Once the line containing "X') :: R2), W, Q." is found, copy it and each subsequent line exactly. Stop at the end of the records below.

══ EXERCISE DATA

(** The node changes its countdown or is submitted. *)
Lemma node_changes k b : (d ∉ pending s) -> shape [] s T (R1 ++ (d, X) :: R2) W Q \/ shape [Some d] s T (R1 ++ (d, X) :: R2) W Q ->
  fits (due (R1 ++ (d, X) :: R2) W) (d, with_state X k b) -> let s' := change s d (ONode (x_node (with_state X k b))) in
  shape [] s' T (R1 ++ (d, with_state X k b) :: R2) W Q /\
  mem_ok (slots s') (heap s') (pieces s' T (R1 ++ (d, with_state X k b) :: R2) W Q).
Proof.
  intros Hpe HS Hf s'. split.
  - assert (H : shape [] s T (R1 ++ (d, X) :: R2) W Q).
    { destruct HS as [HS|(Hn & HT & HR & HW & HQ & Hg & Hrt)]; [done|]. split_and!; try done. by eapply closed_visit. }
    destruct H as (Hn & HT & HR & HW & HQ & Hg & Hrt). split_and!; simpl; try done.
    + by rewrite <- HR, !fmap_app.
    + change ([] ++ due ?R ?W) with (due R W) in Hg.
      assert (ED : due (R1 ++ (d, with_state X k b) :: R2) W = due (R1 ++ (d, X) :: R2) W) by (unfold due; by rewrite !bind_app, !bind_cons).
      rewrite ED. revert Hg Hf. generalize (due (R1 ++ (d, X) :: R2) W). intros ts Hg Hf. rewrite middle_perm in Hg |- *.
      by apply (closed_update _ (d, X)).
    + eapply roots_other; [exact Hrt|exact Hpe|]. intros y. rewrite !elem_of_app, elem_of_cons. tauto.
  - change (mem_ok (slots s) (heap s') (pieces s T (R1 ++ (d, with_state X k b) :: R2) W Q)).
    rewrite pieces_middle. pose proof HM as H. rewrite pieces_middle in H. unfold full, body. unfold full, body in H. cbn [fst snd app] in H |- *.
    by apply (mem_ok_change _ _ _ _ (ONode (x_node (with_state X k b)))) in H.
Qed.
End Fire.

Lemma fire_ok s T R1 d X R2 W Q : mem_ok (slots s) (heap s) (pieces s T (R1 ++ (d, X) :: R2) W Q) ->
  shape [] s T (R1 ++ (d, X) :: R2) W Q -> x_sub X = false -> occ (Some d) (due (R1 ++ (d, X) :: R2) W) = 0%nat ->
  (d ∉ pending s) -> exists s', fire s d = Ok s' /\ keeps s s' /\ placed s'.
Proof.
  intros HM HS Hsub Ho Hpe. unfold fire, as_node. rewrite (fire_node _ _ _ _ _ _ _ _ HM). cbn [mbind outcome_bind].
  change (submitted (x_node X)) with (x_sub X). change (task (x_node X)) with (x_task X). rewrite Hsub.
  set (X' := with_state X (x_left X) true). change (set_submitted (x_node X)) with (x_node X').
  destruct (node_changes s T R1 d X R2 W Q HM (x_left X) true Hpe (or_introl HS) Ho) as [HS' HM'].
  set (s1 := change s d _) in *. destruct (x_task X) as [k|] eqn:Ek.
  - assert (Hk : heap s1 !! k = Some OTask).
    { pose proof HM' as H. rewrite pieces_middle in H. unfold full in H at 1. cbn [snd x_task with_state] in H. rewrite Ek in H.
      apply (mem_ok_perm _ _ _ (IObj k OTask :: body (d, X') ++ pieces s1 T (R1 ++ R2) W Q)) in H; [|cbn; solve_Permutation].
      apply (mem_ok_lookup _ _ _ _ _ H). }
    unfold as_task. rewrite Hk. exists s1. split; [done|]. split; [done|by exists T, (R1 ++ (d, X') :: R2), W, Q].
  - destruct (begin_walk_ok s1 T R1 d X' R2 W Q HM' HS' eq_refl) as (s' & E & Hk & Hp). exists s'. done.
Qed.

(** The callback finds a running node that nobody has fired. *)
Lemma trigger_ok s T R W Q o : shape [o] s T R W Q -> mem_ok (slots s) (heap s) (pieces s T R W Q) ->
  exists d s', o = Some d /\ trigger s d = Ok s' /\ keeps s s' /\ placed s'.
Proof.
  intros HS HM. pose proof HS as (Hn & HT & HR & HW & HQ & Hg & Hrt).
  destruct (closed_target _ _ _ Hg) as (d & X & R1 & R2 & -> & ->).
  pose proof (pieces_nodup _ _ _ _ _ _ HS (proj1 (mem_ok_held _ _ _ HM))) as (_ & Hnd & _).
  pose proof Hg as [[_ [Hf _]%Forall_cons]%Forall_app _]. unfold fits in Hf. cbn [fst snd app occ] in Hf. rewrite decide_True in Hf by done.
  destruct (x_sub X) eqn:Hsub; [done|]. destruct Hf as [Hf Hor].
  assert (Hpe : d ∉ pending s) by (eapply pending_root; [exact Hnd|exact Hrt|right; lia]).
  exists d. unfold trigger, as_node. rewrite (fire_node _ _ _ _ _ _ _ _ HM). cbn [mbind outcome_bind].
  change (gateOR (x_node X)) with (x_or X). change (dependencies_left (x_node X)) with (x_left X). destruct (x_or X) eqn:Ho.
  - specialize (Hor eq_refl). assert (HS0 : shape [] s T (R1 ++ (d, X) :: R2) W Q) by (split_and!; try done; by eapply closed_visit).
    destruct (fire_ok s T R1 d X R2 W Q HM HS0 Hsub ltac:(lia) Hpe) as (s' & E & Hk & Hp). by exists s'.
  - set (X' := with_state X (x_left X - 1) false). change (set_left (x_node X) (x_left X - 1)) with (mk_node (x_task X) (Some (x_list X)) (x_or X) (x_left X - 1) (x_sub X)).
    rewrite Hsub. change (mk_node _ _ _ _ _) with (x_node X').
    assert (Hfit : fits (due (R1 ++ (d, X) :: R2) W) (d, X')).
    { unfold fits. cbn. split; [lia|]. by rewrite Ho. }
    destruct (node_changes s T R1 d X R2 W Q HM _ _ Hpe (or_intror HS) Hfit) as [HS' HM'].
    set (s1 := change s d _) in *. destruct (Z.eqb_spec (x_left X - 1) 0) as [E0|_].
    + assert (ED : due (R1 ++ (d, X') :: R2) W = due (R1 ++ (d, X) :: R2) W) by (unfold due; by rewrite !bind_app, !bind_cons).
      destruct (fire_ok s1 T R1 d X' R2 W Q HM' HS' eq_refl ltac:(rewrite ED; lia) Hpe) as (s' & E & Hk & Hp). by exists s'.
    + exists s1. split_and!; try done. by exists T, (R1 ++ (d, X') :: R2), W, Q.
Qed.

════

*FINISHED EXERCISE*:
    + exists s1. split_and!; try done. by exists T, (R1 ++ (d, X') :: R2), W, Q.
Qed.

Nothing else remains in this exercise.